Tesla, whose shares rose as much as 3 per cent after the bell before settling up around 1.6pc to $277.90, beat analysts' expectations for revenue. Its adjusted loss missed the consensus target calculated by Thomson Reuters I/B/E/S, although there was an unusually large range of estimates due to confusion over accounting for the acquisition of solar installer SolarCity.

Ivan Feinseth, director of research at Tigress Financial Partners, said Tesla “delivered the results the market has been expecting” that drove the stock from a year low of $167.84 last February to a year high of $287.39 last week.

By late spring or early summer, Feinseth estimated, Tesla will likely raise more money, noting that today's highs could make it sooner rather than later.

“You have to feed the ducks while they're quacking. If they came to the market now they would be well received,” he said.

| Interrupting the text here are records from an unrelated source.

(** The listing by destination is the kernel's route to it. *)
Lemma routes_by_dst_table k s :
  match k_table k !! spec_key s with
  | Some m => exists l, routes_by_dst k (rs_family s) s = m :: l
  | None => routes_by_dst k (rs_family s) s = []
  end.
Proof.
  destruct (k_dump_table k) as (l & Hd & Hl).
  unfold routes_by_dst, list_routes_by_dst, dump_routes. rewrite Hd. cbn.
  set (l' := List.filter _ (List.filter _ l)).
  assert (Hin : forall m, m ∈ l' <-> k_table k !! spec_key s = Some m).
  { intros m. unfold l'. rewrite list_elem_of_In, !filter_In, <- list_elem_of_In, Hl.
    rewrite andb_true_iff, !bool_decide_eq_true, Z.eqb_eq. unfold spec_key. split.
    - intros [[Hm <-] [<- <-]]. done.
    - intros Hm. apply k_table_key in Hm as Hk. unfold msg_key in *. split_and!; congruence. }
  clearbody l'. destruct (k_table k !! spec_key s) as [m|] eqn:Hm.
  - destruct l' as [|m' l'']; [exfalso; by eapply not_elem_of_nil, Hin|].
    exists l''. f_equal. assert (Hm' : Some m = Some m') by (apply Hin; by left). congruence.
  - destruct l' as [|m' l'']; [done|]. exfalso.
    assert (Hm' : None = Some m') by (apply Hin; by left). done.
Qed.

Lemma k_add_free k s :
  plain_v4 s -> k_table k !! spec_key s = None ->
  k_table (k_add k (to_message s)).1 = <[spec_key s := to_message s]> (k_table k).
Proof.
  intros Hs Hn. destruct (to_message_plain s Hs) as [Hk _]. pose proof (k_add_table k (to_message s)) as Ha.
  rewrite Hk, Hn in Ha. destruct (k_add k (to_message s)). by destruct Ha.
Qed.

Lemma route_add_missing_table k s m :
  plain_v4 s ->
  k_table k !! spec_key s = None \/ (k_table k !! spec_key s = Some m /\ route_msg_matches m s = true) ->
  exists m', k_table (route_add_missing k Inet s) = <[spec_key s := m']> (k_table k) /\
    route_msg_matches m' s = true.
Proof.
  intros Hs Hk. pose proof (routes_by_dst_table k s) as Hr. pose proof Hs as (Hf & _). rewrite Hf in Hr.
  unfold route_add_missing. destruct Hk as [Hk|[Hk Hm]]; rewrite Hk in Hr.
  - rewrite Hr. exists (to_message s). split; [by apply k_add_free|by apply to_message_plain].
  - destruct Hr as [l ->]. rewrite Hm. exists m. split; [|done]. by rewrite insert_id.
Qed.

(** [installed] only depends on the destinations recorded. *)
Lemma installed_insert k k' routes routes' s m :
  installed k routes -> plain_v4 s -> NoDup (map spec_key routes') ->
  (forall y, y ∈ routes' -> y = s \/ (y ∈ routes /\ spec_key y <> spec_key s)) ->
  k_table k' = <[spec_key s := m]> (k_table k) -> route_msg_matches m s = true ->
  installed k' routes'.
Proof.
  intros (_ & Hf & Hi) Hs Hnd Hin Ht Hm. rewrite list.Forall_forall in Hf. split_and!; [done| |].
  - apply list.Forall_forall. intros y [->|[Hy _]]%Hin; [done|by apply Hf].
  - intros y [->|[Hy Hk]]%Hin; rewrite Ht.
    + exists m. by rewrite lookup_insert_eq.
    + rewrite lookup_insert_ne by done. by apply Hi.
Qed.

(** [route_add] puts the route in the kernel, whatever route to the same
    destination was there, and records it in place of that one. *)
Lemma route_add_installs k routes s :
  installed k routes -> plain_v4 s ->
  let '(k', routes') := route_add k Inet s routes in
  installed k' routes' /\ recorded routes' = <[spec_key s := s]> (recorded routes) /\
  exists m, k_table k' = <[spec_key s := m]> (k_table k) /\ route_msg_matches m s = true.
Proof.
  intros Hinst Hs. pose proof Hinst as (Hnd & Hf & Hi). pose proof Hs as (Hfam & _).
  pose proof (routes_by_dst_table k s) as Hr. rewrite Hfam in Hr. unfold route_add, add_to_route_list.
  rewrite existsb_plain by done.
  assert (Hkeys : (forall y, y ∈ routes -> spec_key y <> spec_key s) -> spec_key s ∉ map spec_key routes).
  { intros Hne (y & Hy & Hin)%list_elem_of_fmap. by eapply Hne. }
  destruct (k_table k !! spec_key s) as [m|] eqn:Hk.
  2: { rewrite Hr. assert (Hne : forall y, y ∈ routes -> spec_key y <> spec_key s).
       { intros y Hy Heq. destruct (Hi y Hy) as (m & Hm & _). congruence. }
       rewrite bool_decide_false by (intros Hin; by eapply Hne). cbn.
       destruct (snoc_route routes s Hnd (Hkeys Hne)) as [Hnd' Ha].
       destruct (route_add_missing_table k s (to_message s) Hs (or_introl Hk)) as (m & Ht & Hm).
       split_and!; [|done|by eauto]. eapply installed_insert; [done..| |done|done].
       intros y. rewrite elem_of_app, list_elem_of_singleton. naive_solver. }
  destruct Hr as [l ->]. destruct (route_msg_matches m s) eqn:Hms; cbn.
  - destruct (route_add_missing_table k s m Hs (or_intror (conj Hk Hms))) as (m' & Ht & Hm').
    case_bool_decide as Hin; cbn.
    + assert (Ha : recorded routes !! spec_key s = Some s) by by apply recorded_lookup.
      split_and!; [|by rewrite insert_id|by eauto]. eapply installed_insert; [done..| |done|done].
      intros y Hy. destruct (decide (spec_key y = spec_key s)) as [Heq|]; [left|by right].
      by eapply installed_key.
    + assert (Hne : forall y, y ∈ routes -> spec_key y <> spec_key s).
      { intros y Hy Heq. apply Hin. by rewrite <- (installed_key k routes s y m). }
      destruct (snoc_route routes s Hnd (Hkeys Hne)) as [Hnd' Ha].
      split_and!; [|done|by eauto]. eapply installed_insert; [done..| |done|done].
      intros y. rewrite elem_of_app, list_elem_of_singleton. naive_solver.
  - rewrite bool_decide_false; cbn.
    2: { intros Hin. destruct (Hi s Hin) as (m' & Hm' & Hms'). congruence. }
    pose proof (k_del_table k m) as Hd. destruct (k_del k m) as [k1 res].
    rewrite (k_table_key _ _ _ Hk), Hk, decide_True in Hd by done.
    destruct Hd as [Hok Ht1]. destruct res; [|done].
    destruct (replace_route routes s m Hnd Hms) as (Hnd' & Ha & Hin).
    { intros y Hy. split.
      - intros Hmy. rewrite <- (matches_key m y Hmy); [by apply k_table_key in Hk|].
        apply k_table_key in Hk. rewrite list.Forall_forall in Hf. destruct (Hf y Hy) as (-> & _).
        unfold msg_key, spec_key in Hk. congruence.
      - intros Heq. destruct (Hi y Hy) as (m' & Hm' & Hmy). rewrite Heq in Hm'. congruence. }
    destruct (route_add_missing_table k1 s m Hs) as (m' & Ht & Hm').
    { left. by rewrite Ht1, lookup_delete_eq. }
    rewrite Ht1, insert_delete_eq in Ht.
    split_and!; [|done|by eauto]. eapply installed_insert; [done..| |done|done].
    intros y Hy. by apply Hin.
Qed.

Lemma matches_same_hop m s :
  plain_v4 s -> msg_key m = spec_key s -> same_hop (to_message s) m <-> route_msg_matches m s = true.
Proof.
  intros (Hf & _ & [d Hd] & [g Hg]) Hk. unfold same_hop, to_message, route_msg_matches.
  unfold msg_key, spec_key in Hk. rewrite Hf, Hg in *. cbn.
  rewrite !andb_true_iff, !bool_decide_eq_true, Z.eqb_eq. naive_solver congruence.
Qed.

(** Deleting the route of a spec: it goes exactly when it is the kernel's
    route to that destination. *)
Lemma route_remove_table k s :
  plain_v4 s ->
  let t := k_table k in
  let t' := k_table (k_del k (to_message s)).1 in
  match t !! spec_key s with
  | Some m => if route_msg_matches m s then t' = delete (spec_key s) t else t' = t
  | None => t' = t
  end.
Proof.
  intros Hs t t'. destruct (to_message_plain s Hs) as [Hk _].
  pose proof (k_del_table k (to_message s)) as Hd. subst t t'.
  destruct (k_del k (to_message s)) as [k' res]. cbn. rewrite Hk in Hd.
  destruct (k_table k !! spec_key s) as [m|] eqn:Hm; [|by destruct Hd].
  pose proof (matches_same_hop m s Hs (k_table_key _ _ _ Hm)) as Hh.
  case_decide as Hsame; destruct Hd as [_ Hd].
  - apply Hh in Hsame. by rewrite Hsame.
  - destruct (route_msg_matches m s); [|done]. exfalso. by apply Hsame, Hh.
Qed.

Lemma route_remove_removes k routes s :
  installed k routes -> plain_v4 s ->
  let '(k', routes') := route_remove k s routes in
  installed k' routes' /\
  recorded routes' =
    (if decide (recorded routes !! spec_key s = Some s)
     then delete (spec_key s) (recorded routes) else recorded routes) /\
  (recorded routes' !! spec_key s = None ->
   is_Some (recorded routes !! spec_key s) \/ k_table k !! spec_key s = None ->
   k_table k' !! spec_key s = None) /\
  (forall key, key <> spec_key s -> k_table k' !! key = k_table k !! key).
Proof.
  intros Hinst Hs. pose proof Hinst as (Hnd & Hf & Hi). unfold route_remove, remove_from_route_list.
  pose proof (route_remove_table k s Hs) as Ht. cbn zeta in Ht.
  set (k' := (k_del k (to_message s)).1) in *. clearbody k'.
  assert (Hother : forall key, key <> spec_key s -> k_table k' !! key = k_table k !! key).
  { intros key Hne. repeat case_match; rewrite Ht; try done. by rewrite lookup_delete_ne. }
  pose proof (position_plain routes s Hf Hs) as Hp.
  destruct (position _ routes) as [i|].
  - apply list_elem_of_lookup_2 in Hp as Hin. destruct (Hi s Hin) as (m & Hm & Hms).
    rewrite Hm, Hms in Ht. destruct (delete_route routes i s Hnd Hp) as (Hnd' & Ha & Hel).
    rewrite decide_True by by apply recorded_lookup. split_and!; [|done| |done].
    + split_and!; [done|by apply Forall_delete|]. intros y [Hy Hk]%Hel.
      rewrite Hother by done. by apply Hi.
    + intros _ _. by rewrite Ht, lookup_delete_eq.
  - rewrite decide_False by (by rewrite recorded_lookup by done; intros []).
    split_and!; [|done| |done].
    + split_and!; [done..|]. intros y Hy. destruct (Hi y Hy) as (m & Hm & Hmy).
      destruct (decide (spec_key y = spec_key s)) as [Hk|Hk]; [|rewrite Hother by done; eauto].
      rewrite Hk in Hm |- *. rewrite Hm in Ht. destruct (route_msg_matches m s) eqn:Hms.
      * exfalso. apply Hp. by rewrite <- (installed_key k routes s y m).
      * rewrite Ht. eauto.
    + intros Hn [[x Hx]|Hn']; [congruence|]. rewrite Hn' in Ht. by rewrite Ht.
Qed.

(** ** Lemmas: batches of the host-gw backend *)

Lemma hostgw_plain link lease : plain_v4 (hostgw_get_route link lease).
Proof. unfold plain_v4. cbn. split_and!; eauto. Qed.

Definition own_event (backend_type : string) (e : Event) : bool :=
  String.eqb (la_backend_type (l_attrs (ev_lease e))) backend_type.

(** The destinations that the events of the backend name, and those added. *)
Definition event_keys (link : Z) (batch : list Event) : list RouteKey :=
  map (fun e => spec_key (hostgw_get_route link (ev_lease e)))
    (List.filter (own_event "host-gw") batch).

Definition added_keys (link : Z) (batch : list Event) : list RouteKey :=
  event_keys link (List.filter (fun e => bool_decide (ev_type e = Added)) batch).

Lemma added_keys_one link e :
  added_keys link [e] = match ev_type e with Added => event_keys link [e] | Removed => [] end.
Proof. unfold added_keys. cbn. by destruct (ev_type e). Qed.

Definition ipv4_event (e : Event) : Prop :=
  l_enable_ipv4 (ev_lease e) = true /\ l_enable_ipv6 (ev_lease e) = false.

(** What holds after a batch, from the state before it: [seen] are the
    destinations the network has been responsible for. *)
Record batch_post (link : Z) (batch : list Event) (seen : RouteKey -> Prop)
    (st st' : RouteState K) : Prop := {
  bp_installed : installed (rt_kernel st') (rt_routes st');
  bp_routes : recorded (rt_routes st') =
    fold_left (want_route "host-gw" (hostgw_get_route link)) batch (recorded (rt_routes st));
  bp_gone key : seen key \/ key ∈ added_keys link batch ->
    recorded (rt_routes st') !! key = None -> k_table (rt_kernel st') !! key = None;
  bp_other key : key ∉ event_keys link batch ->
    k_table (rt_kernel st') !! key = k_table (rt_kernel st) !! key;
}.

Up to Wednesday's close, Tesla's stock had risen 53.9pc in the last 12 months.

Many investors and suppliers have predicted Model 3 volume production would be delayed until 2018, but Tesla said it would produce over 5,000 Model 3s per week “at some point in the fourth quarter”, and 10,000 vehicles per week “at some point in 2018”.

Musk reiterated that Tesla still planned to deliver 500,000 cars in 2018 and 1 million vehicles by 2020. Tesla did not give its usual full-year delivery estimate, but said it expected to deliver 47,000 to 50,000 Model S and Model X vehicles combined in the first half of 2017.

The company did not give a Model 3 target for this year and declined to update a previous disclosure made last April that 373,000 advance reservations had been taken for the car.

“We're still in great shape,” said Wheeler, when asked about early demand for the car. The public might not see the final version of the Model 3 until as late as July, when limited production begins, Musk said.

Capital expenditures doubled in the fourth quarter to $521.6m, as Tesla invests in its Fremont, California factory and its Gigafactory battery plant in Nevada.

Cash rose by $309m to $3.39bn, which includes funds raised from a share sale last year.

SolarCity installed more than 20pc less solar in the quarter, as it focuses on profitability and cash over growth. Solar generation deployed fell to 201MW in the fourth quarter from 253MW a year earlier.

Tesla's net loss attributable to common shareholders narrowed to $121.3m, or 78 cents per share, for the fourth quarter ended Dec 31 from $320.4m, or $2.44 per share, a year earlier. The adjusted loss of 69 cents per share compared with the analyst consensus of a 43-cent loss, according to Thomson Reuters I/B/E/S.

Revenue rose 88pc to $2.28bn, topping Wall Street's target of $2.18bn.